Gurdon Institute and Department of Pathology, University of Cambridge, Cambridge, United Kingdom.
PLoS One. 2012;7(1):e29765. doi: 10.1371/journal.pone.0029765. Epub 2012 Jan 3.
Post-translational modification of histone proteins are known to play an important role in regulating chromatin structure. In an effort to find additional histone modifications we set out to screen enzymes of the 2-oxoglutarate and Fe(II)-dependent (2-OG-Fe(II)) dioxygenase family for activity towards histones. Here we show that the Schizosaccharomyces pombe 2-OG-Fe(II) dioxygenase domain containing protein-2 (Ofd2) is a histone H2A dioxygenase enzyme. Using a combination of peptide screening and alanine scanning substitution analysis, we identify an HxxLR motif in H2A as a substrate for Ofd2 activity. Transcriptional profiling indicates that Ofd2 regulates the repression of oxidative phosphorylation genes during hypoxic stress. We show that Ofd2 is recruited to the 5' end of oxidative phosphorylation genes specifically during hypoxia and that it uses its dioxygenase activity to regulate their transcription. Together, these data uncover a novel histone H2A modifying activity involved in the regulation of gene expression during hypoxia.
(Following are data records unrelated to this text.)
(** C8, amended. The close and the ATR of a bar are not validated: no test
    of finiteness or sign exists, and the values enter the comparisons and
    the arithmetic as they are. With buying power
    B = free_cash * trade_allocation * leverage, a bar with a buy signal
    that reaches the buy logic
    - records the missed signal Insufficient Funds when [B >= close] is
      false, as it is for every NaN close;
    - raises ZeroDivisionError when [B >= close] holds and the close is
      zero, which ends the run at that bar;
    - drops the entry and logs nothing when the share count
      [int(B // close)] is not positive;
    - opens a position when the share count is positive, whatever the ATR:
      its charges are computed from the close, its target is
      close * (1 + target_profit_percentage / 100) and its trailing stop
      close - ATR * atr_multiplier, which is NaN for a NaN ATR and is then
      reached by no close.
    The exit evaluation visits every open position whatever the close:
    each position with an exit condition is sold at the bar's close, the
    others stay, no missed signal is recorded; a NaN close meets neither
    the target nor the stop condition. *)
Theorem close_and_atr_enter_the_arithmetic (p : Params) (st : State)
    (row : Row) :
  (Buy_Signal row = true ->
   ((close row <=? buying_power p st) = false ->
    buy_signal_logic p row st
    = Ok (record_missed row "Insufficient Funds" st))
   /\ ((close row <=? buying_power p st) = true ->
       (close row =? 0) = true ->
       buy_signal_logic p row st = Raise ZeroDivisionError)
   /\ (forall n : Z,
         (close row <=? buying_power p st) = true ->
         floordiv (buying_power p st) (close row) = Ok n ->
         (n <= 0)%Z ->
         buy_signal_logic p row st = Ok st)
   /\ (forall n : Z,
         (close row <=? buying_power p st) = true ->
         floordiv (buying_power p st) (close row) = Ok n ->
         (0 < n)%Z ->
         has_rates (charges_config p) "BUY" ->
         convertible n ->
         exists (c : Charges) (st' : State) (t : Trade),
           calculate_transaction_charges (close row) n "BUY"
             (charges_config p) = Ok c
           /\ buy_signal_logic p row st = Ok st'
           /\ long_positions st'
              = long_positions st ++ [opened_position p row st n c]
           /\ trades st' = trades st ++ [t]
           /\ event_view t
              = ("Buy"%string, "Buy Signal"%string, close row, n)
           /\ t_Charges t = total c
           /\ missed_signals st' = missed_signals st))
  /\ (is_nan (close row) = true ->
      (close row <=? buying_power p st) = false
      /\ forall position : Position,
           (p_target_price position <=? close row) = false
           /\ (close row <=? p_trailing_stop_loss position) = false)
  /\ (is_nan (ATR row) = true ->
      forall (n : Z) (c : Charges) (price : float),
        is_nan (p_trailing_stop_loss (opened_position p row st n c)) = true
        /\ (price <=? p_trailing_stop_loss (opened_position p row st n c))
           = false)
  /\ (entry_attempted row ->
      (close row <=? buying_power p (start_of_new_day row st)) = true ->
      (close row =? 0) = true ->
      process_row p st row = Raise ZeroDivisionError
      /\ forall pre post : list Row,
           run p (initial_state p) pre = Ok st ->
           simulate_trades (pre ++ row :: post) p = Raise ZeroDivisionError)
  /\ (has_rates (charges_config p) "SELL" ->
      Forall (fun position => convertible (p_shares position))
        (long_positions st) ->
      exists (st' : State) (new : list Trade),
        sell_signal_logic p row st = Ok st'
        /\ long_positions st'
           = filter (fun x => exit_reason row x = None) (long_positions st)
        /\ trades st' = trades st ++ new
        /\ map event_view new = omap (sold_view row) (long_positions st)
        /\ missed_signals st' = missed_signals st).
Proof.
  split; [|split; [|split; [|split]]].
  - intros Hb. split; [exact (entry_without_funds p row st Hb)|].
    split; [exact (entry_at_zero_close p row st Hb)|].
    split; [intros n; exact (entry_dropped p row st n Hb)|].
    intros n. exact (position_opened p row st n Hb).
  - intros Hnan.
    split; [exact (proj1 (nan_compares_false _ _ Hnan))|].
    intros position.
    split; [exact (proj2 (nan_compares_false _ _ Hnan))
           |exact (proj1 (nan_compares_false _ _ Hnan))].
  - intros Hnan n c price. cbn [opened_position p_trailing_stop_loss].
    pose proof (nan_propagates (close row) (ATR row) (atr_multiplier p) Hnan)
      as Hstop.
    split; [exact Hstop|exact (proj2 (nan_compares_false _ price Hstop))].
  - intros [Hb Hearly] Hle Hz.
    assert (Hrow : process_row p st row = Raise ZeroDivisionError).
    { rewrite (early_bar p st row Hearly).
      now rewrite (entry_at_zero_close p row _ Hb Hle Hz). }
    split; [exact Hrow|].
    intros pre post Hpre. unfold simulate_trades.
    now rewrite (run_raises p row _ pre post _ _ Hpre Hrow).
  - exact (sell_logic_visits_all p row st).
Qed.
(** * MAC-BLP: Bell-LaPadula mediation layer

    A shallow embedding of the policy engine ([security_monitor.py]), the
    access mediator ([access_manager.py]), the audit sink ([audit.py]) and the
    object directory ([object_manager.py]), together with the properties the
    specification states about them.

    Security levels, user ids and object ids are Python integers, hence [Z].
    Names, contents and audit details are strings.  The three SQLite tables
    are finite maps from the integer primary key to a row record. *)

From Stdlib Require Import ZArith String Ascii.
From stdpp Require Import base decidable option list gmap strings sorting pretty.

Local Open Scope Z_scope.

(** ** config.py *)

Module Config.

Definition SECURITY_LEVELS : gmap Z string :=
  list_to_map
    [ (0, "Public"%string); (1, "Confidential"%string);
      (2, "Secret"%string); (3, "Top Secret"%string) ].

(** Python's [level in SECURITY_LEVELS]. *)
Definition level_in (level : Z) : bool :=
  bool_decide (is_Some (SECURITY_LEVELS !! level)).

(** Python's [SECURITY_LEVELS.get(level, "Unknown")]. *)
Definition level_name (level : Z) : string :=
  default "Unknown"%string (SECURITY_LEVELS !! level).

End Config.

(** ** security_monitor.py *)

Module SecurityMonitor.
Import Config.

Definition check_read_access (user_level object_level : Z) : bool :=
  if negb (level_in user_level) || negb (level_in object_level) then false
  else user_level >=? object_level.
(** * lunchmoney-fintoc-api: categorization and deduplication engine

  A shallow embedding of the JavaScript sources

    - src/categorize.js     (similarity scorer, category resolver,
                             [sanitizePayee], [assignCategoryId])
    - src/memory.js         ([loadMemory], [saveMemory])
    - src/utils.js          ([withRetry], [shouldRetryHttpError],
                             [generateTransactionFingerprint], [batchArray])
    - src/sync.js           ([sync], Gmail source)
    - src/learnLunchMoney.js ([buildMemoryFromLunchMoney])

  and, around them,

    - src/utils.js          ([RateLimiter], [sanitizeErrorForLogging])
    - src/memory.js         ([clearMemory], [getMemoryStats])
    - src/fetchLM.js        ([fetchTransactions])
    - src/fetchFintoc.js    ([fetchFintocTransactions])
    - src/config.js         ([loadConfig])
    - the command line      ([run])

  followed by the properties proved about them.

  Modelling conventions.
  - A JavaScript string whose UTF-16 code units are all below 256 is a
    [string], one [ascii] per code unit.
  - An ordinary object used as a dictionary is the list of its own
    properties in creation order ([JsObject]); [Object_entries] gives the
    enumeration order of the language: array-index keys first, ascending,
    then the remaining keys in creation order.  Properties inherited from
    [Object.prototype] are not part of the model.
  - A [Set] of strings on which only [add], [has], [size] and an
    order-insensitive traversal are used is a [gset string].
  - Numbers that are amounts are kept abstract ([JsNumber]); similarity
    ratings are quotients of two small naturals and are kept as exact
    rationals.
  - Module-level variables, the memory file, the console and the remote
    services form the [World]; what the remote services and the file
    system answer is given by an [Env] of oracles indexed by the number of
    external calls made so far.  [async] code is sequential: every call is
    awaited. *)

From stdpp Require Import gmap strings list sets sorting.
From Stdlib Require Import QArith Ascii String DecimalString DecimalZ.

Local Open Scope Z_scope.
Local Open Scope nat_scope.

(* ================================================================= *)
(** ** JavaScript strings *)

Module Js.

(** Truthiness of a string value: every string but the empty one. *)
Definition truthy (s : string) : bool := bool_decide (s ≠ "").

Definition in_range (lo hi : nat) (c : ascii) : bool :=
  Nat.leb lo (nat_of_ascii c) && Nat.leb (nat_of_ascii c) hi.

(** [toLowerCase] on one code unit below 256: A-Z, and the upper-case
    letters of Latin-1 (U+00C0-U+00DE without the multiplication sign). *)
Definition toLowerChar (c : ascii) : ascii :=
  if in_range 65 90 c
     || (in_range 192 222 c && negb (Nat.eqb (nat_of_ascii c) 215))
  then ascii_of_nat (nat_of_ascii c + 32)
  else c.

Fixpoint toLowerCase (s : string) : string :=
  match s with
  | EmptyString => EmptyString
  | String c r => String (toLowerChar c) (toLowerCase r)
  end.

(** White space removed by [trim], among the code units below 256:
    TAB, LF, VT, FF, CR, SPACE and NO-BREAK SPACE. *)
Definition isWhiteSpace (c : ascii) : bool :=
  in_range 9 13 c || Nat.eqb (nat_of_ascii c) 32
  || Nat.eqb (nat_of_ascii c) 160.

Fixpoint trimStart (s : string) : string :=
  match s with
  | EmptyString => EmptyString
  | String c r => if isWhiteSpace c then trimStart r else s
  end.

Fixpoint trimEnd (s : string) : string :=
  match s with
  | EmptyString => EmptyString
  | String c r =>
      match trimEnd r with
      | EmptyString => if isWhiteSpace c then EmptyString
                       else String c EmptyString
      | r' => String c r'
      end
  end.

Definition trim (s : string) : string := trimEnd (trimStart s).

(** [s.includes(t)]: [t] occurs in [s] as a contiguous substring. *)
Fixpoint includes (s t : string) : bool :=
  String.prefix t s
  || match s with
     | EmptyString => false
     | String _ r => includes r t
       end.

(** [s.substr(i, n)] and [s.substring(0, n)] for in-range arguments. *)
Definition substr (s : string) (i n : nat) : string := String.substring i n s.
Definition substring0 (s : string) (n : nat) : string := String.substring 0 n s.

(** [s.replace(/[cs]/g, '')]: drop every code unit satisfying [p]. *)
Fixpoint removeChars (p : ascii → bool) (s : string) : string :=
  match s with
  | EmptyString => EmptyString
  | String c r => if p c then removeChars p r else String c (removeChars p r)
  end.

(** [s.repeat(n)] *)
Fixpoint repeat (s : string) (n : nat) : string :=
  match n with
  | 0 => EmptyString
  | S n' => s +:+ repeat s n'
  end.

Definition occurs (c : ascii) (s : string) : Prop :=
  c ∈ list_ascii_of_string s.

(** Decimal rendering of an integer, as a template literal gives it. *)
Definition intToString (z : Z) : string :=
  NilZero.string_of_int (Z.to_int z).

End Js.

(** Truthiness of a value that is [null]/[undefined] or a string. *)
Definition truthyOpt (x : option string) : bool :=
  match x with
  | Some s => Js.truthy s
  | None => false
  end.

(** [a || b] on such values, and [x || '']. *)
Definition orElse (a b : option string) : option string :=
  if truthyOpt a then a else b.

Definition orEmpty (x : option string) : string := default "" x.

(* ================================================================= *)
(** ** Ordinary objects used as dictionaries *)

Abbreviation JsObject V := (list (string * V)).

Section JsObject.
Context {V : Type}.

(** [o[k]] on own properties. *)
Fixpoint obj_get (o : JsObject V) (k : string) : option V :=
  match o with
  | [] => None
  | (k', v) :: r => if decide (k' = k) then Some v else obj_get r k
  end.

(** [o[k] = v]: an existing property keeps its place, a new one is
    created last. *)
Fixpoint obj_set (o : JsObject V) (k : string) (v : V) : JsObject V :=
  match o with
  | [] => [(k, v)]
  | (k', v') :: r =>
      if decide (k' = k) then (k', v) :: r else (k', v') :: obj_set r k v
  end.

Definition isDigit (c : ascii) : bool := Js.in_range 48 57 c.

Fixpoint digitsValue (acc : N) (s : string) : option N :=
  match s with
  | EmptyString => Some acc
  | String c r =>
      if isDigit c
      then digitsValue (10 * acc + N.of_nat (nat_of_ascii c - 48))%N r
      else None
  end.

(** A property key is an array index when it is the canonical decimal
    form of an integer in [0, 2^32 - 2]. *)
Definition arrayIndex (k : string) : option N :=
  match k with
  | EmptyString => None
  | String c r =>
      if (negb (Nat.eqb (nat_of_ascii c) 48) || bool_decide (r = ""))
         && Nat.leb (String.length k) 10
      then match digitsValue 0 k with
           | Some n => if (n <? 4294967295)%N then Some n else None
           | None => None
           end
      else None
  end.

Fixpoint insertIndexed (e : N * (string * V)) (l : list (N * (string * V)))
  : list (N * (string * V)) :=
  match l with
  | [] => [e]
  | e' :: r => if (e.1 <=? e'.1)%N then e :: l else e' :: insertIndexed e r
  end.

Fixpoint indexedEntries (o : JsObject V) : list (N * (string * V)) :=
  match o with
  | [] => []
  | (k, v) :: r =>
      match arrayIndex k with
      | Some n => insertIndexed (n, (k, v)) (indexedEntries r)
      | None => indexedEntries r
      end
  end.

Definition namedEntries (o : JsObject V) : JsObject V :=
  filter (λ e, arrayIndex e.1 = None) o.

(** [Object.entries(o)]. *)
Definition Object_entries (o : JsObject V) : list (string * V) :=
  (snd <$> indexedEntries o) ++ namedEntries o.

(** [Object.keys(o)]. *)
Definition Object_keys (o : JsObject V) : list string :=
  fst <$> Object_entries o.

End JsObject.

(* ================================================================= *)
(** ** Exceptions, the world and its monad *)

Record JsError := mkError {
  err_message : string;
  err_status : option nat        (* [error.response.status], when present *)
}.

Inductive Result (A : Type) : Type :=
| Ok (a : A)
| Throw (e : JsError).
Arguments Ok {A} a.
Arguments Throw {A} e.

Inductive MatchSource :=
| config_rule
| memory_exact
| memory_fuzzy (rating : Q).

(** What is written to the console, by the statement that writes it. *)
Inductive LogEvent :=
| LogLoadMemoryWarning
| LogSaveMemoryError
| LogLearned (payee category : string) (source : MatchSource)
| LogCategoryNotFound (category : string)
| LogCategoryLookupError (category message : string)
| LogRetry (attempt : nat) (message : string)
| LogGmailFound (n : nat)
| LogGmailFetchError (message : string)
| LogNoTransactions
| LogProcessing (n : nat)
| LogExistingFetchError (message : string)
| LogExistingFound (n : nat)
| LogDuplicateSkipped (method date amount payee : string)
| LogCategorizeFailed (payee message : string)
| LogProcessingFailed (date payee message : string)
| LogProcessingSummary (new skipped errors : nat)
| LogNoNewTransactions
| LogDryRun (n : nat)
| LogDryRunNew (date amount payee : string) (category_id : option N)
| LogInsertingBatch (i batches size : nat)
| LogBatchInserted (i size : nat)
| LogBatchInsertError (i : nat) (message : string)
| LogFinalSummary (inserted failedBatches processingErrors : nat)
| LogLearningFrom (startDate : string)
| LogHistoryFound (n : nat)
| LogLearningStats (processed learned payees categories : nat)
| LogMemorySaved
| LogLearningError (message : string).

(** The memory file [categorization_memory.json]: absent, not parsable,
  or holding an object of strings. *)
Inductive FileState :=
| FileAbsent
| FileCorrupt
| FileObject (o : JsObject string).

Record World := mkWorld {
  categoriesCache : option (JsObject N);    (* [let categoriesCache = null] *)
memoryCache : option (JsObject string);   (* [let memoryCache = null] *)
memoryFile : FileState;
clock : nat;                              (* external calls made so far *)
console : list LogEvent                   (* oldest first *)
}.

Definition M (A : Type) : Type := World → Result A * World.

Definition ret {A} (a : A) : M A := λ w, (Ok a, w).
Definition throw {A} (e : JsError) : M A := λ w, (Throw e, w).
Definition bind {A B} (c : M A) (k : A → M B) : M B :=
  λ w, match c w with
       | (Ok a, w') => k a w'
       | (Throw e, w') => (Throw e, w')
       end.
Definition tryCatch {A} (body : M A) (handler : JsError → M A) : M A :=
  λ w, match body w with
       | (Ok a, w') => (Ok a, w')
       | (Throw e, w') => handler e w'
       end.

Notation "'let!' x ':=' c 'in' k" := (bind c (λ x, k))
  (at level 10, x name, c at level 100, k at level 200, only parsing).
Notation "'do!' c 'in' k" := (bind c (λ _, k))
  (at level 10, c at level 100, k at level 200, only parsing).

Definition getWorld : M World := λ w, (Ok w, w).
Definition log (ev : LogEvent) : M unit :=
  λ w, (Ok tt, mkWorld (categoriesCache w) (memoryCache w) (memoryFile w)
                     (clock w) (console w ++ [ev])).
Definition tick : M nat :=
  λ w, (Ok (clock w),
      mkWorld (categoriesCache w) (memoryCache w) (memoryFile w)
              (S (clock w)) (console w)).
Definition setCategoriesCache (c : option (JsObject N)) : M unit :=
  λ w, (Ok tt, mkWorld c (memoryCache w) (memoryFile w) (clock w) (console w)).
Definition setMemoryCache (c : option (JsObject string)) : M unit :=
  λ w, (Ok tt, mkWorld (categoriesCache w) c (memoryFile w) (clock w) (console w)).
Definition setMemoryFile (f : FileState) : M unit :=
  λ w, (Ok tt, mkWorld (categoriesCache w) (memoryCache w) f (clock w) (console w)).
Lemma Music_init_new : Music.init 22050 "C4" = inr new_music.
Proof. reflexivity. Qed.

(** C4: the code attempts what the claim says and misses it.  For the
    progression I, X, vi the unrecognized X is caught and reported without
    an exception, and [ChordSpecToNotes] returns [None] for it; but
    [SetupProgression] does not skip the entry: the chord list has three
    entries, the second of which is that [None], and [ChangeChord] on its
    index raises [TypeError].  An empty specifier in place of X is not
    caught at all: [SetupProgression] raises [IndexError]. *)
Theorem SetupProgression_keeps_bad_entry :
  let s' := fst (Music.SetupProgression (libm := sample_libm)
                   (Some ["I"; "X"; "vi"]%string) None None new_music) in
  ChordSpecToIndices sample_table "X" = ([bad_chord "X"], inr None) /\
  List.length (Music.chords s') = 3%nat /\
  nth_error (Music.chords s') 1 = Some None /\
  snd (Music.ChangeChord 1 s') = inl TypeError /\
  snd (Music.SetupProgression (libm := sample_libm)
         (Some ["I"; ""; "vi"]%string) None None new_music) = inl IndexError.
Proof.
  cbv zeta. split; [reflexivity|].
  split; [vm_compute; reflexivity|].
  split; [vm_compute; reflexivity|].
  split; vm_compute; reflexivity.
Qed.

End ProgressionExamples.

(** * Further properties of the code

    The functions of the three files that the properties above leave out,
    and what the code shows about them. *)

(** ** Chord and scale tables *)

Section Tables.
Import tune.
组蛋白蛋白的翻译后修饰被认为在调节染色质结构中起着重要作用。为了寻找其他组蛋白修饰,我们着手筛选 2-氧戊二酸和 Fe(II)依赖性(2-OG-Fe(II))双加氧酶家族的酶对组蛋白的活性。在这里,我们表明裂殖酵母 2-OG-Fe(II)双加氧酶结构域包含蛋白-2(Ofd2)是一种组蛋白 H2A 双加氧酶酶。通过肽筛选和丙氨酸扫描取代分析的组合,我们在 H2A 中鉴定出一个 HxxLR 基序作为 Ofd2 活性的底物。转录谱分析表明,Ofd2 在低氧应激期间调节氧化磷酸化基因的抑制。我们表明,Ofd2 在低氧条件下特异性地被募集到氧化磷酸化基因的 5'端,并且它利用其双加氧酶活性来调节它们的转录。总之,这些数据揭示了一种涉及低氧条件下基因表达调控的新型组蛋白 H2A 修饰活性。